Today I realized that I am old – no, I mean it – I am old! I know this because winter is no longer fun. It isn’t even mildly amusing any longer – I don’t even enjoy just sitting and watching the snow fall because I know I’m going to have to go out on the roads later and battle the idiots who don’t know how to drive in it or better yet – who think the interstate is a giant bumper car amusement ride and the object of the game is to hit as many people as possible! Yes, it is official – I am one of those old people who complain about winter from the time the first flake falls until the last one evaporates – and just to clarify – I’m talking about snow flakes and not my husband or children – although that might make winter a little funnier and definitely more interesting!
Did I ever like winter or just learn to tolerate it since it lasted sometimes from September until May? Did I pretend to like it because all of my friends LOVED it because they were ready to go skiing? Did I just like winter because I REALLY liked hot chocolate and roaring fires? Or maybe I really didn’t notice winter all that much because I tended to have my nose stuck in a book, curled up on a couch – so it was no big deal.
No, I distinctly remember a time when I thought winter was fun – I’m not that old that I can’t remember being a kid! Yes, I spent a lot of time reading – but I enjoyed watching the snow fall and seeing it pile up outside my window. I loved the whiteness and the quiet that comes with snow. I loved the crunch it used to make under my snow boots as I walked to school (no, we didn’t walk uphill in the snow barefoot!) I remember volunteering to shovel the walk at night and doing the entire block – because it was wonderful to hear nothing but my own breath and my own thoughts. Those nights were magical and they gave me a short respite from a household of little sisters demanding attention and all of us constantly yakking at each other.

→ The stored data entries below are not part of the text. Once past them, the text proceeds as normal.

(** The theorem with the sample library: the plot of three results fails
    in the template and returns no bytes, and so does the text report over
    a buffer that is too short. *)
Lemma reporters_all_or_nothing_witness :
  (∀ m err, (sample_marshal m).2 = Some err → (sample_marshal m).1 = EmptyString)
  ∧ ReportPlot (H := sample_lib) sample_results
    = Some (EmptyString, Some "can't evaluate field Request")
  ∧ ReportText_run (H := short_write_lib) [] sample_results
    = (EmptyString, Some "short write").
Proof.
  assert (∀ m err, (sample_marshal m).2 = Some err →
                   (sample_marshal m).1 = EmptyString) as Hjson.
  { intros m err. unfold sample_marshal. by destruct (_ =? _)%float. }
  split; [exact Hjson|]. split.
  - destruct (reporters_all_or_nothing (H := sample_lib) sample_results Hjson)
      as (_ & _ & series & res & _ & Hres & _).
    rewrite Hres. vm_compute in Hres. by simplify_eq.
  - reflexivity.
Defined.

(** C4 at two results with the status codes 200 and 500: the two orders
    in which the histogram can be ranged over are both orders of the map,
    and [ReportText] writes different text for them, whatever the library
    prints; with a tab writer that passes the text on, the two reports
    differ. *)
Theorem ReportText_depends_on_map_order `{GoLib} :
  let m := NewMetrics two_codes in
  let kvs1 := [("200", 1%Z); ("500", 1%Z)] in
  let kvs2 := [("500", 1%Z); ("200", 1%Z)] in
  map_range (StatusCodes m) kvs1
  ∧ map_range (StatusCodes m) kvs2
  ∧ text_written kvs1 m ≠ text_written kvs2 m
  ∧ ∃ res1 res2,
      ReportText (H := sample_lib) two_codes res1
      ∧ ReportText (H := sample_lib) two_codes res2
      ∧ res1 ≠ res2.
Proof.
  assert (map_to_list (StatusCodes (NewMetrics two_codes))
          = [("500", 1%Z); ("200", 1%Z)]) as Hlist by (vm_compute; reflexivity).
  assert (map_range (StatusCodes (NewMetrics two_codes)) [("200", 1%Z); ("500", 1%Z)])
    as H1 by (unfold map_range; rewrite Hlist; apply Permutation_swap).
  assert (map_range (StatusCodes (NewMetrics two_codes)) [("500", 1%Z); ("200", 1%Z)])
    as H2 by (unfold map_range; by rewrite Hlist).
  simpl. split_and!; [done|done| |].
  - unfold text_written. intros Heq.
    repeat match type of Heq with
           | ?a +:+ _ = ?a +:+ _ => apply (inj (String.append a)) in Heq
           end.
    vm_compute in Heq. discriminate Heq.
  - eexists _, _. split_and!.
    + exists [("200", 1%Z); ("500", 1%Z)]. split; [exact H1|reflexivity].
    + exists [("500", 1%Z); ("200", 1%Z)]. split; [exact H2|reflexivity].
    + vm_compute. discriminate.
Qed.

(** ** The series *)

Lemma plot_loop_spec `{GoLib} (r0 : Result) (rest : Results) i n series :
  i + n = length (r0 :: rest) →
  plot_loop (r0 :: rest) i n series
  = Some (series +:+ flat (point r0 <$> drop i (r0 :: rest))).
Proof.
  revert i series. induction n as [|n IH]; intros i series Hlen.
  - rewrite drop_ge by lia. simpl. by rewrite append_nil_r.
  - destruct (lookup_lt_is_Some_2 (r0 :: rest) i) as [ri Hi]; [lia|].
    change (plot_loop (r0 :: rest) i (S n) series)
      with ((r0 :: rest) !! i ≫= λ ri,
            (r0 :: rest) !! 0 ≫= λ r0',
            plot_loop (r0 :: rest) (S i) n (series +:+ point r0' ri)).
    rewrite Hi. cbv beta iota delta [mbind option_bind].
    change ((r0 :: rest) !! 0) with (Some r0). cbv beta iota.
    rewrite IH by lia. rewrite (drop_S _ _ _ Hi).
    rewrite fmap_cons. simpl. by rewrite append_assoc.
Qed.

I never learned to ski (skiing and college cost about the same – so I chose college) – but I enjoyed watching the skiers come down the hill, their faces flushed and covered with snow. No one wore special ski suits to hurtle down the hill – they usually just wore a couple of pairs of jeans, a good down-filled jacket, hat, ski gloves and some good goggles. There was true joy in watching them race to the bottom of the hill and then clamor to get back in line to go back to the top.
I DID really like hot chocolate and still do. However, I remember hugging a cup of that wonderful drink after being out ice skating with my friends and my sisters – not on a rink like we do now where everyone goes around in a circle the same way – but on the town ice rink where everyone was doing their own thing at various spots of the rink. It wasn’t very big, but you could always count on one side being set aside for some hockey, another part was for the little kids learning how to balance and then others for those of us who just wanted to glide as best we could across the bumpy ice (no Zamboni to smooth things out – besides the rink wasn’t much bigger than a Zamboni). Or better yet – we had stopped on the way home from taking our sleds down the College Hill (a really big hill on the backside of the college football stadium). We hugged that cup of hot chocolate until we could feel our fingers again and the steam had thawed out our cheeks. It was a wonderful feeling.
Okay – so maybe I’m not quite that old. Maybe the key to winter happiness is remembering when winter was fun for us and making sure that our children and grandchildren have the same memories – but they better not touch my hot chocolate!